Edward Gerard Kardell, Pace University

Abstract

This study assessed the correlation between the Third (FDI) and Fourth (PSI) Factors of the Wechsler Intelligence Scale for Children-Third Edition and established measures of attentional functioning (behavioral rating scales and conventional/neuropsychological testing). Eighty children who were referred for educational evaluation were tested using the WISC-III and other objective measures of attentional functioning including the Continuous Performance Test, Stroop Color Word Test, Wisconsin Card Sorting Test and Trails A and B. Two teacher rating scales, the ACTeRS and SNAP, were completed on each child. Test results showed no correlation among the various sets of measures.

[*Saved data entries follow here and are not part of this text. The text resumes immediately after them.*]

(** ** Lemmas: chains of reports *)
Record chain_ok (m : gmap str Report) : Prop := {
  co_positive : forall k r, m !! k = Some r -> (0 < rp_revision r)%Z;
  co_first : forall k r, m !! k = Some r -> rp_revision r = 1%Z -> rp_supersedes r = None;
  co_prior : forall k r, m !! k = Some r -> (1 < rp_revision r)%Z -> exists k' r', m !! k' = Some r' /\
    rp_chain r' = rp_chain r /\ rp_revision r' = (rp_revision r - 1)%Z /\ rp_supersedes r = Some (rp_report_sha256 r');
  co_unique : forall k1 r1 k2 r2, m !! k1 = Some r1 -> m !! k2 = Some r2 -> rp_chain r1 = rp_chain r2 ->
    rp_revision r1 = rp_revision r2 -> k1 = k2
}.

Lemma chain_rows_elem c m k r : (k, r) ∈ chain_rows c m <-> m !! k = Some r /\ rp_chain r = c.
Proof. unfold chain_rows. rewrite list_elem_of_filter, elem_of_map_to_list. simpl. tauto. Qed.

(** Every revision below a stored one is stored. *)
Lemma chain_below m k r n :
  chain_ok m -> m !! k = Some r -> (1 <= n <= rp_revision r)%Z ->
  exists k' r', m !! k' = Some r' /\ rp_chain r' = rp_chain r /\ rp_revision r' = n.
Proof.
  intros Hok. remember (Z.to_nat (rp_revision r - n)) as d eqn:Hd. revert k r Hd. induction d as [|d IH]; intros k r Hd Hk Hn.
  { exists k, r. split; [done|]. split; [done|]. lia. }
  destruct (co_prior _ Hok _ _ Hk) as (k1 & r1 & Hk1 & Hc1 & Hr1 & _); [lia|].
  destruct (IH k1 r1) as (k2 & r2 & Hk2 & Hc2 & Hr2); [lia|done|lia|]. exists k2, r2. split; [done|]. split; [congruence|done].
Qed.

Lemma insert_facts id r m :
  report_insert_ok id r m = true ->
  m !! id = None /\ (0 < rp_revision r)%Z /\
  (forall k x, m !! k = Some x -> rp_chain x = rp_chain r -> rp_revision x <> rp_revision r) /\
  (rp_revision r = 1%Z -> rp_supersedes r = None /\ forall k x, m !! k = Some x -> rp_chain x <> rp_chain r) /\
  ((1 < rp_revision r)%Z -> exists k x, m !! k = Some x /\ rp_chain x = rp_chain r /\ rp_revision x = (rp_revision r - 1)%Z /\
    rp_supersedes r = Some (rp_report_sha256 x)).
Proof.
  unfold report_insert_ok. intros H. apply andb_true_iff in H as [[[Hn Hp%Z.ltb_lt]%andb_true_iff Hu]%andb_true_iff Hl].
  split; [by destruct (m !! id)|]. split; [done|]. rewrite forallb_forall in Hu. split; [|split].
  - intros k x Hk Hc Hr. specialize (Hu (k, x)). rewrite <- list_elem_of_In, chain_rows_elem in Hu. specialize (Hu (conj Hk Hc)).
    bool_prop. simpl in *. lia.
  - intros H1. rewrite H1 in Hl. simpl in Hl. bool_prop. split; [by destruct (rp_supersedes r)|].
    intros k x Hk Hc. assert (Hin : (k, x) ∈ chain_rows (rp_chain r) m) by by apply chain_rows_elem.
    match goal with E : chain_rows _ _ = [] |- _ => rewrite E in Hin end. by apply not_elem_of_nil in Hin.
  - intros H1. replace (rp_revision r =? 1)%Z with false in Hl by (symmetry; apply Z.eqb_neq; lia).
    destruct (rp_supersedes r) as [s|]; [|done]. apply existsb_exists in Hl as ([k x] & Hin & Hx).
    rewrite <- list_elem_of_In, chain_rows_elem in Hin. destruct Hin as [Hk Hc]. simpl in Hx. bool_prop.
    exists k, x. split; [done|]. split; [done|]. split; [lia|]. congruence.
Qed.

Lemma chain_ok_insert id r m : chain_ok m -> report_insert_ok id r m = true -> chain_ok (<[id := r]> m).
Proof.
  intros Hok (Hn & Hp & Hu & H1 & Hm)%insert_facts. split.
  - intros k x [[-> ->]|[_ Hk]]%lookup_insert_Some; [done|by eapply co_positive].
  - intros k x [[-> ->]|[_ Hk]]%lookup_insert_Some Hx; [by apply H1|by eapply co_first].
  - intros k x [[-> ->]|[_ Hk]]%lookup_insert_Some Hx.
    + destruct (Hm Hx) as (k' & x' & Hk' & ?). exists k', x'. rewrite lookup_insert_ne by congruence. done.
    + destruct (co_prior _ Hok _ _ Hk Hx) as (k' & x' & Hk' & ?). exists k', x'. rewrite lookup_insert_ne by congruence. done.
  - intros k1 x1 k2 x2 [[<- <-]|[N1 Hk1]]%lookup_insert_Some [[<- <-]|[N2 Hk2]]%lookup_insert_Some Hc Hr; [done|..].
    + destruct (Hu _ _ Hk2); congruence.
    + destruct (Hu _ _ Hk1); congruence.
    + by eapply co_unique.
Qed.
(** A new report is after every stored one of its chain. *)
Lemma insert_is_last id r m k x :
  chain_ok m -> report_insert_ok id r m = true -> m !! k = Some x -> rp_chain x = rp_chain r -> (rp_revision x < rp_revision r)%Z.
Proof.
  intros Hok (_ & Hp & Hu & _ & _)%insert_facts Hk Hc. destruct (decide (rp_revision x < rp_revision r)%Z) as [|Hge]; [done|].
  destruct (chain_below m k x (rp_revision r) Hok Hk) as (k' & x' & Hk' & Hc' & Hr'); [lia|].
  destruct (Hu _ _ Hk'); congruence.
Qed.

It appeared that the three sets of measures (behavior rating scales, WISC-III and conventional/neuropsychological testing) assessed differential aspects on the attention/concentration spectrum. The need for a multidimensional evaluation of attentional functioning was affirmed. Factor analysis indicated the Mirsky model of attentional processes was not directly transferable to a child population. Results demonstrated that certain neuropsychological tests may function differently with children due to the complex cognitive demands of the test. Implications for the assessment of attention deficits by the school psychologist were discussed. ^

Subject Area

Psychology, General|Psychology, Clinical|Psychology, Psychometrics

Recommended Citation

Edward Gerard Kardell, "Evaluation of the WISC-III in the assessment of attention and concentration processes in children" (January 1, 1994). ETD Collection for Pace University. Paper AAI9426228.